* _Task prompt_
Select the lines of the records containing the word "Hloop" and list them.

* _Supplied material_
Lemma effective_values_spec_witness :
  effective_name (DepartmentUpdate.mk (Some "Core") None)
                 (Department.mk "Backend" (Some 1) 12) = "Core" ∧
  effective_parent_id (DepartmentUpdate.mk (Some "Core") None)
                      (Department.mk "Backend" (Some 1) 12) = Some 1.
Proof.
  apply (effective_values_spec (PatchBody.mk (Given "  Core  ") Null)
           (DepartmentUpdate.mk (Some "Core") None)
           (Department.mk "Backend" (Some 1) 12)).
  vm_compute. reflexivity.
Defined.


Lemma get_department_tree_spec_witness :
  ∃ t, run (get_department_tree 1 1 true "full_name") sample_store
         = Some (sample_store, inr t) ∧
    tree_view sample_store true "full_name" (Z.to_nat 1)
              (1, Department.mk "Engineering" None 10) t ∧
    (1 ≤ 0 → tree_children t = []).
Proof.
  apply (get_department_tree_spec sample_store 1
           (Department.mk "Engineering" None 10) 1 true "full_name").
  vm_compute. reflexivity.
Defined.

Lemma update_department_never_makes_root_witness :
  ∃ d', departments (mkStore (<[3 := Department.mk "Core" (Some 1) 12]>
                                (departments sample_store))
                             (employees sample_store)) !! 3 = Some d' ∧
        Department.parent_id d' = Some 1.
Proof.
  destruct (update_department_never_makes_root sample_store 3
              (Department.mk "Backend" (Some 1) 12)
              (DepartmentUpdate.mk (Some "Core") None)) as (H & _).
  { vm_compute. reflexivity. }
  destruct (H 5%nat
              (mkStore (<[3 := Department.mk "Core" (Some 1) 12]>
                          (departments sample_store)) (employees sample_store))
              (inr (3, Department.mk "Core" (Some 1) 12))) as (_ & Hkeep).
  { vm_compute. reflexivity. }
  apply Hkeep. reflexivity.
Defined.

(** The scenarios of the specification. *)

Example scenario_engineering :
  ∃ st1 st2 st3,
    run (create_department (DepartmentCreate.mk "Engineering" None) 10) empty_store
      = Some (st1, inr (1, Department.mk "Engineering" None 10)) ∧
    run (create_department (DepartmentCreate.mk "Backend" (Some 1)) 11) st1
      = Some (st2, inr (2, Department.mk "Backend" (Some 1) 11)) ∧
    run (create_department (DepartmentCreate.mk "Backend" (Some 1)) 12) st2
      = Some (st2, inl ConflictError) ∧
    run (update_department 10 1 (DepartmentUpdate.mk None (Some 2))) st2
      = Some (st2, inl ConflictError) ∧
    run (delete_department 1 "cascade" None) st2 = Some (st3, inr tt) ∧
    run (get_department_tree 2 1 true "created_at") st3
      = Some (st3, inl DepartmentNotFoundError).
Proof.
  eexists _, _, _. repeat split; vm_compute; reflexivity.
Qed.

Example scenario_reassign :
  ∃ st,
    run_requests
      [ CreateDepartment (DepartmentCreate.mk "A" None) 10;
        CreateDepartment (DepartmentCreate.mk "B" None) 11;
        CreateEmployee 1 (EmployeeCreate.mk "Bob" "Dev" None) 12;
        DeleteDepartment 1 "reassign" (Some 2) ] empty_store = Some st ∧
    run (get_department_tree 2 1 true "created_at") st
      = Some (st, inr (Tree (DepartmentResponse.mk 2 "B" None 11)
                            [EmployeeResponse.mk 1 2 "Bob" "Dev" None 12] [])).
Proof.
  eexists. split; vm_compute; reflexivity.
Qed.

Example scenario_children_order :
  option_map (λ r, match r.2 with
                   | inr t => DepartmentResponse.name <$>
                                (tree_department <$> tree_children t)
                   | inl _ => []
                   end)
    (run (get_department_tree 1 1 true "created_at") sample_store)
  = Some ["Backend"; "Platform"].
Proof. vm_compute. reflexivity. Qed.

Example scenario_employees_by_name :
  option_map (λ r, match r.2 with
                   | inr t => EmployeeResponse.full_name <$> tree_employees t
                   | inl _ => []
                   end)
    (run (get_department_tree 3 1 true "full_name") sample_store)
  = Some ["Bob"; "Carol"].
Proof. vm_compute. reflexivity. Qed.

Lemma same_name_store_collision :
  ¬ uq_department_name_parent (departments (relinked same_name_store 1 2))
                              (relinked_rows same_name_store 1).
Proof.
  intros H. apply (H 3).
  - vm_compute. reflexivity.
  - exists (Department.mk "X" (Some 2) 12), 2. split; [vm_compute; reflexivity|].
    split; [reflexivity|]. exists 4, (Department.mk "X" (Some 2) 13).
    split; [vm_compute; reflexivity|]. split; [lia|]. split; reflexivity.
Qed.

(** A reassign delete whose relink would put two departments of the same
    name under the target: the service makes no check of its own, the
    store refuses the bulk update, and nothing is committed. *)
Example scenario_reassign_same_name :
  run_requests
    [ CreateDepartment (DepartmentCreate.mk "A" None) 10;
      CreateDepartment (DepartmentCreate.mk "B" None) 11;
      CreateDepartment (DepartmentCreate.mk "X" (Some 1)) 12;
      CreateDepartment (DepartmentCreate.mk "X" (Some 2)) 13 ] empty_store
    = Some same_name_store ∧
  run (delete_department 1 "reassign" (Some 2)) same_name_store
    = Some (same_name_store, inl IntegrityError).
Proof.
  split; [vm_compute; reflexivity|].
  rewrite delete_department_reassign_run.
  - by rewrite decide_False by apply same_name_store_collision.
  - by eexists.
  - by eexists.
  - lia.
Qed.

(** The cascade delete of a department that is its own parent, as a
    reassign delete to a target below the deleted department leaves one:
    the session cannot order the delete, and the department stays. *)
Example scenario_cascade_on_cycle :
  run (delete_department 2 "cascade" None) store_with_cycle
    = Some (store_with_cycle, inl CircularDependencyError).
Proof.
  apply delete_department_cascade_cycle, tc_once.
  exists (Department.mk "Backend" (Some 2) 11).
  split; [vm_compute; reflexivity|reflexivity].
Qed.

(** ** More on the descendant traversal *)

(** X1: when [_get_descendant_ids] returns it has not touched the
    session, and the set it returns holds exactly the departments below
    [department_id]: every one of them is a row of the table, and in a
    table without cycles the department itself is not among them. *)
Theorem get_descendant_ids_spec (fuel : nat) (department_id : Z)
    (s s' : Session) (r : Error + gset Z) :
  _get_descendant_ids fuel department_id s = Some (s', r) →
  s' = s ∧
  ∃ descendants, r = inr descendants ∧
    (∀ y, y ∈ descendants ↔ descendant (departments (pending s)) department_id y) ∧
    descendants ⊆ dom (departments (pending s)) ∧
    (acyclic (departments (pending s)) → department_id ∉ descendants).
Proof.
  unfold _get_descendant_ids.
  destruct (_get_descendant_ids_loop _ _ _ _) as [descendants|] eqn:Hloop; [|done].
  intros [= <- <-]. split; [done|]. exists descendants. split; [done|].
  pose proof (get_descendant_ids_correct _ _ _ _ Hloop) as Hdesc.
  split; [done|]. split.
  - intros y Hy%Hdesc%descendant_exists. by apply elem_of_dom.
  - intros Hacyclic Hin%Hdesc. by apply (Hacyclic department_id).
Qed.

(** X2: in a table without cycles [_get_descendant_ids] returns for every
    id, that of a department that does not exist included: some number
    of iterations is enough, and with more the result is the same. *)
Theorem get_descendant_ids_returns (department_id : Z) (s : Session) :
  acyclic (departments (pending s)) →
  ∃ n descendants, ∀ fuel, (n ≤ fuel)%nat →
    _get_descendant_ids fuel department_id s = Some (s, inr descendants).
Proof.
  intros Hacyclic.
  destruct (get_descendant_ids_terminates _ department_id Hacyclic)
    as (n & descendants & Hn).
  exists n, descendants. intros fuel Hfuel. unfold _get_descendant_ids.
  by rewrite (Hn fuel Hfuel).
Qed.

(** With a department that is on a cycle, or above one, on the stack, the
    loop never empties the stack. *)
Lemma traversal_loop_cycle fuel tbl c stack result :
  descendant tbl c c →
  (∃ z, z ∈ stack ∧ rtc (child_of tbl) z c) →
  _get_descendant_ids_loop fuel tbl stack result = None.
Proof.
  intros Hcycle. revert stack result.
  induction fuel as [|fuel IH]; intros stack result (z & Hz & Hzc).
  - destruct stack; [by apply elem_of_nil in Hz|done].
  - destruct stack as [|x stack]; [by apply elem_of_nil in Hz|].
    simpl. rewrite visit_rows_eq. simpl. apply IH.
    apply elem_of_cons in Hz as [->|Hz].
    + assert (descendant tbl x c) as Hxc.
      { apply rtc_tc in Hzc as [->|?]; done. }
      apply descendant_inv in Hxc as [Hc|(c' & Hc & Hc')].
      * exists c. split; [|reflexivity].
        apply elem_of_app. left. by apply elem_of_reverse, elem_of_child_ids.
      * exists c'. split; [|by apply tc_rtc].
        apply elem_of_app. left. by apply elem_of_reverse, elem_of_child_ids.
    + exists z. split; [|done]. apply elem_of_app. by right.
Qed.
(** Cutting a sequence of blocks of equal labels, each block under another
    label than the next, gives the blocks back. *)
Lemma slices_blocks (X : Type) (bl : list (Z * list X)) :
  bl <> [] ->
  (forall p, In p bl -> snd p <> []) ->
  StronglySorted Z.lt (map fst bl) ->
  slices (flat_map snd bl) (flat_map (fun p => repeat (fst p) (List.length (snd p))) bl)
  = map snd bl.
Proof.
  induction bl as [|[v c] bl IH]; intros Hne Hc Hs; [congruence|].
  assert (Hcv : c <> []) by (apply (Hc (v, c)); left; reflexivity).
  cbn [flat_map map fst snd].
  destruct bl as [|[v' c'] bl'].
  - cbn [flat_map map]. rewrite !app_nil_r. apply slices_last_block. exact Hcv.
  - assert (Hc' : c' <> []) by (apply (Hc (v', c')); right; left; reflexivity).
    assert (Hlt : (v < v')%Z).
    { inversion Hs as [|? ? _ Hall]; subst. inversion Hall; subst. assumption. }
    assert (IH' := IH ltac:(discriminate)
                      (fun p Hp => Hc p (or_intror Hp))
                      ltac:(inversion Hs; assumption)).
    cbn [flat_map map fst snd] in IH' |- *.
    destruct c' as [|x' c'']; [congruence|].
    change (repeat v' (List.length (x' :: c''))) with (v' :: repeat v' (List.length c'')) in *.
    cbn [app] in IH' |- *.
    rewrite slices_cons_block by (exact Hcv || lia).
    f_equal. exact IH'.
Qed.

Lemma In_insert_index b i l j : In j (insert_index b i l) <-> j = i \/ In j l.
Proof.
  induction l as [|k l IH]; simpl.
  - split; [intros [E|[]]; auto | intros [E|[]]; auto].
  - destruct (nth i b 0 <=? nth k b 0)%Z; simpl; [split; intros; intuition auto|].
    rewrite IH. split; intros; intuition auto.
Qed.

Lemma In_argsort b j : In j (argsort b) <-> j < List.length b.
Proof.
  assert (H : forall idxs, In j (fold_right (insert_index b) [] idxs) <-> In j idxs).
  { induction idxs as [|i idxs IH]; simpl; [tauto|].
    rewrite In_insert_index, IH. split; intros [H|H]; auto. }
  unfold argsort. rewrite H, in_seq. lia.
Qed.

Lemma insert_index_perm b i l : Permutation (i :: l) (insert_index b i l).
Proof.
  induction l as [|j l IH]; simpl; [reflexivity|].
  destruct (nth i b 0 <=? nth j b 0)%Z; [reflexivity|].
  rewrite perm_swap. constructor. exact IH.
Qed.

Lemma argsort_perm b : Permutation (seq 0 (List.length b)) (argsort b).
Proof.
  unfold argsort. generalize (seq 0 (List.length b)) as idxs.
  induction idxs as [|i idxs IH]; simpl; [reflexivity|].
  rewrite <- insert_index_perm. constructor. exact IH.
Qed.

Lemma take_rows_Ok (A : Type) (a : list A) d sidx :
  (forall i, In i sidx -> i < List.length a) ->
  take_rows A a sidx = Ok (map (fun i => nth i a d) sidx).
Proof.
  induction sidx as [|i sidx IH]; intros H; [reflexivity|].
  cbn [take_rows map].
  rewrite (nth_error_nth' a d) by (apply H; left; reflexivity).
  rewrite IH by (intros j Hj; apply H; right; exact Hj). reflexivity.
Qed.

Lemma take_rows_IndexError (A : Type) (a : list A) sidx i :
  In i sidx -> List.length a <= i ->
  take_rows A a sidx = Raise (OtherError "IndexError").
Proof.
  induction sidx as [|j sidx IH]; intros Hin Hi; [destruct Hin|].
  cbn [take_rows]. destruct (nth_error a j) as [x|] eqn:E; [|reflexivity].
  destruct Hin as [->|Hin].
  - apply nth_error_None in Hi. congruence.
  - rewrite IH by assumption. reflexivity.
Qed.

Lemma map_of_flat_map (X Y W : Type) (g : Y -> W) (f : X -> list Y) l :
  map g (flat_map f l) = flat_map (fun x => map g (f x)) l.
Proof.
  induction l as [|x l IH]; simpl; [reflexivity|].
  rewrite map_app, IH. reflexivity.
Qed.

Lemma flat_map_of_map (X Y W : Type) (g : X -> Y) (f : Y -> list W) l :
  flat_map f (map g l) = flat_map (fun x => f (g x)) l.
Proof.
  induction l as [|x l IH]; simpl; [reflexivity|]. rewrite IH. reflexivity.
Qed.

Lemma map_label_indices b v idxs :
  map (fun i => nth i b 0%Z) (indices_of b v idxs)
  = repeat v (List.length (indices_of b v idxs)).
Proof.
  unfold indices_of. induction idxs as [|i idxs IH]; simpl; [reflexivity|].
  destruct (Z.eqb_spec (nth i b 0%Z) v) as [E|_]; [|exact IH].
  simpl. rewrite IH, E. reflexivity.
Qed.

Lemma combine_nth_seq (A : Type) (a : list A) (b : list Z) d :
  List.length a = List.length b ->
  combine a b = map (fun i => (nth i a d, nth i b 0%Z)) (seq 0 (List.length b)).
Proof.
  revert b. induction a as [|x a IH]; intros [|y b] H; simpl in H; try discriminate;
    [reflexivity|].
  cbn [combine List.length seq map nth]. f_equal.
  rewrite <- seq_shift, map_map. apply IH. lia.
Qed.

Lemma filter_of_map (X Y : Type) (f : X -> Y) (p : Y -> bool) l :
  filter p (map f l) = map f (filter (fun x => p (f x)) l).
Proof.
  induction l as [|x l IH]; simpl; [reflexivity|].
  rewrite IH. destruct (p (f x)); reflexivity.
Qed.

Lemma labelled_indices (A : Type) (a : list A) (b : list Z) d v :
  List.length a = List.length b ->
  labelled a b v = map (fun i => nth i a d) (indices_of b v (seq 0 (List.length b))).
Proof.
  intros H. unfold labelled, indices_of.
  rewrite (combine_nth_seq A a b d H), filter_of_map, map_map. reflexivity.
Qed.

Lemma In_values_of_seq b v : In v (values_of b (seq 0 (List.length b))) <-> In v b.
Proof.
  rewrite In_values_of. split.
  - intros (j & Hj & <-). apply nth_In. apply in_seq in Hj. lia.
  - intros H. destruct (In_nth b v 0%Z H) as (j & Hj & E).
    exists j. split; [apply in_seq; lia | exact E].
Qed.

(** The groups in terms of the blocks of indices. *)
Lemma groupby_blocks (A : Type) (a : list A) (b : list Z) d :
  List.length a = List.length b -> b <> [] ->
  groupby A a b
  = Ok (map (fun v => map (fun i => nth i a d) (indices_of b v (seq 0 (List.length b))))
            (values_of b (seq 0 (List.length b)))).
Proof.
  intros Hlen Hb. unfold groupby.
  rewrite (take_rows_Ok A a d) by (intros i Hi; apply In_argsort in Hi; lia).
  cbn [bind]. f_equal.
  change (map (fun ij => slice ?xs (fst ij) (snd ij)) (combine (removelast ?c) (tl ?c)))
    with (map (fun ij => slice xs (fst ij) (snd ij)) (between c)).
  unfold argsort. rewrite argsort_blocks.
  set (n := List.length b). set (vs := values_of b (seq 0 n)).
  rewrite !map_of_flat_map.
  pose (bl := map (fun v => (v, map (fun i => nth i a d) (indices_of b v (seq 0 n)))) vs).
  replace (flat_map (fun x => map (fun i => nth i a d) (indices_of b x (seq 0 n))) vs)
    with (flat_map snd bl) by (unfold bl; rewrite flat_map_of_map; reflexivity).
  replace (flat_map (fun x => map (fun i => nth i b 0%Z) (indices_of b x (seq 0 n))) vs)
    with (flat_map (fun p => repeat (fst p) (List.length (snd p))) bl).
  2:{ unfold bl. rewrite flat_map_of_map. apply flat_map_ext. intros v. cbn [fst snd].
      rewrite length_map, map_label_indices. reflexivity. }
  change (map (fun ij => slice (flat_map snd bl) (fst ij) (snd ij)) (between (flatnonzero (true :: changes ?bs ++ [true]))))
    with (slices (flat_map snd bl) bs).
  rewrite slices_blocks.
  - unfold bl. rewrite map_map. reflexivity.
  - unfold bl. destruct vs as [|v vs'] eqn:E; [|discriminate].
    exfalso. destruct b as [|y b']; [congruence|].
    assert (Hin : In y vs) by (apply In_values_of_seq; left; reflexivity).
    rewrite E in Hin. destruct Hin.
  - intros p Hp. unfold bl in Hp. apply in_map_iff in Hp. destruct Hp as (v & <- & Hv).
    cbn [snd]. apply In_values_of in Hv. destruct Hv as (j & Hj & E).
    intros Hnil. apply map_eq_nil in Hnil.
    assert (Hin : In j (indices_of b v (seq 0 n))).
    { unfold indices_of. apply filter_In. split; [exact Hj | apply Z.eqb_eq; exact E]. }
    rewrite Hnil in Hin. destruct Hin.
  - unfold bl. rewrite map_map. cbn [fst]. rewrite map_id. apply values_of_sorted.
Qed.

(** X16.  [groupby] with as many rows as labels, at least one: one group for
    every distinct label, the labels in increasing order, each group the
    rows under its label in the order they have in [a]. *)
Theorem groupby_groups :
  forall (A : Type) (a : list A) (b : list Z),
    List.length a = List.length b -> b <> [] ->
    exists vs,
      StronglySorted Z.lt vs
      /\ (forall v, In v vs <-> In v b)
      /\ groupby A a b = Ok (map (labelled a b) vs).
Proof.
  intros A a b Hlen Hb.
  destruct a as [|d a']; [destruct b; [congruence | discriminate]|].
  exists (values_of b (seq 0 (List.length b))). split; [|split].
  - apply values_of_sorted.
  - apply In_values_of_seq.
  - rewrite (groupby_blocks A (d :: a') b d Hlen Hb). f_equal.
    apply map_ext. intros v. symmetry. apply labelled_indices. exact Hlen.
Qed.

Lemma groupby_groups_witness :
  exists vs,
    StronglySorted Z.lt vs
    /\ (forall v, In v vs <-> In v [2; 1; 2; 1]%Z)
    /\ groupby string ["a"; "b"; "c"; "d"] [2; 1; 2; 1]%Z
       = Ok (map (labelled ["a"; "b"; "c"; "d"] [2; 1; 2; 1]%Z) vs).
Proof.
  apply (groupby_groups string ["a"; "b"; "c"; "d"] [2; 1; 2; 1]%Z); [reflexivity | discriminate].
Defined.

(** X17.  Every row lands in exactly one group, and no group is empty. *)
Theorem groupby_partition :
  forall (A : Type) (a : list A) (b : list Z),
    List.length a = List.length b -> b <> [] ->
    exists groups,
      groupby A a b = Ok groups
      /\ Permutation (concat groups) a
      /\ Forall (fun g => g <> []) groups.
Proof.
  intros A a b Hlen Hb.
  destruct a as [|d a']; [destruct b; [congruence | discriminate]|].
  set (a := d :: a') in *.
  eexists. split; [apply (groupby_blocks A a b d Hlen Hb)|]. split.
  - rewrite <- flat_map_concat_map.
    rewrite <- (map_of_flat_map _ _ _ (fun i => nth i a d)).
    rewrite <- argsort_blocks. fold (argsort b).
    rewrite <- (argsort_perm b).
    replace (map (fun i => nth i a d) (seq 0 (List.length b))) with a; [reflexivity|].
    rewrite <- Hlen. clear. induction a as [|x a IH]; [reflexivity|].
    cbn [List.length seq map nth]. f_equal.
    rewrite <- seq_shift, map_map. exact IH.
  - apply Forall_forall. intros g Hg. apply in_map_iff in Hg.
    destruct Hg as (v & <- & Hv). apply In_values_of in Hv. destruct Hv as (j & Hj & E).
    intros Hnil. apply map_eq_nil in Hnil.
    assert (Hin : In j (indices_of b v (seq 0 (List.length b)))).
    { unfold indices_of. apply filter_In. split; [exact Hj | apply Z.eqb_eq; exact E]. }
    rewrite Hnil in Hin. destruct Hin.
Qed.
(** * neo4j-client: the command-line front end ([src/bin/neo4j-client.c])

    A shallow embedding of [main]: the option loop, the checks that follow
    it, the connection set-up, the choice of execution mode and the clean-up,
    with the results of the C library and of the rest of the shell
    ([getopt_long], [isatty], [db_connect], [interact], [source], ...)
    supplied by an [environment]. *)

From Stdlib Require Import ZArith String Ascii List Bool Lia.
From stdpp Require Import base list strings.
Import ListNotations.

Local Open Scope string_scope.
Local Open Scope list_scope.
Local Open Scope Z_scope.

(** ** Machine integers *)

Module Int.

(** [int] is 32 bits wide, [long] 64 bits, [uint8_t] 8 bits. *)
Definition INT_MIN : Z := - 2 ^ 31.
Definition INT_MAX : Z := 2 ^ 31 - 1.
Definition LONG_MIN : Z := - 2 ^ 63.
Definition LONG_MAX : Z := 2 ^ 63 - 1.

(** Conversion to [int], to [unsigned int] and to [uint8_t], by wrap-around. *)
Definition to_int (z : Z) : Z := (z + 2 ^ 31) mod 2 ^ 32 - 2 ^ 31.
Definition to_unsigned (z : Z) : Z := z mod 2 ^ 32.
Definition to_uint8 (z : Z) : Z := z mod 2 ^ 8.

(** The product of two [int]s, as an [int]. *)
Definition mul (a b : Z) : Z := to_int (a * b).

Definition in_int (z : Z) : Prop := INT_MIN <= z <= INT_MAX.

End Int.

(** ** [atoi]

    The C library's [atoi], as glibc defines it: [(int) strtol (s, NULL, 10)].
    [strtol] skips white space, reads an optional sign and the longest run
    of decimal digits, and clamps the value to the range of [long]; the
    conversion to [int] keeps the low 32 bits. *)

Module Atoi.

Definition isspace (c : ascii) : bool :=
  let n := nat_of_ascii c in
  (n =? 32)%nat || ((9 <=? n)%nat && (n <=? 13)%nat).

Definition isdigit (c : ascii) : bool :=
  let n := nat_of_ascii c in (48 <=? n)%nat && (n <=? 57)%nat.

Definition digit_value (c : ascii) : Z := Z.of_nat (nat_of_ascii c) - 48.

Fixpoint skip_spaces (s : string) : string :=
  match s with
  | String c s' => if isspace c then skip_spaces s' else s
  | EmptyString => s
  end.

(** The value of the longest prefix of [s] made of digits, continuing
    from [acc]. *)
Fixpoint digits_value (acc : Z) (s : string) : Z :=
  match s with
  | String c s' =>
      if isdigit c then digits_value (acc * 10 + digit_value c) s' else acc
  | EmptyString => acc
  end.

* _Exercise output_
  destruct (_get_descendant_ids_loop _ _ _ _) as [descendants|] eqn:Hloop; [|done].
  pose proof (get_descendant_ids_correct _ _ _ _ Hloop) as Hdesc.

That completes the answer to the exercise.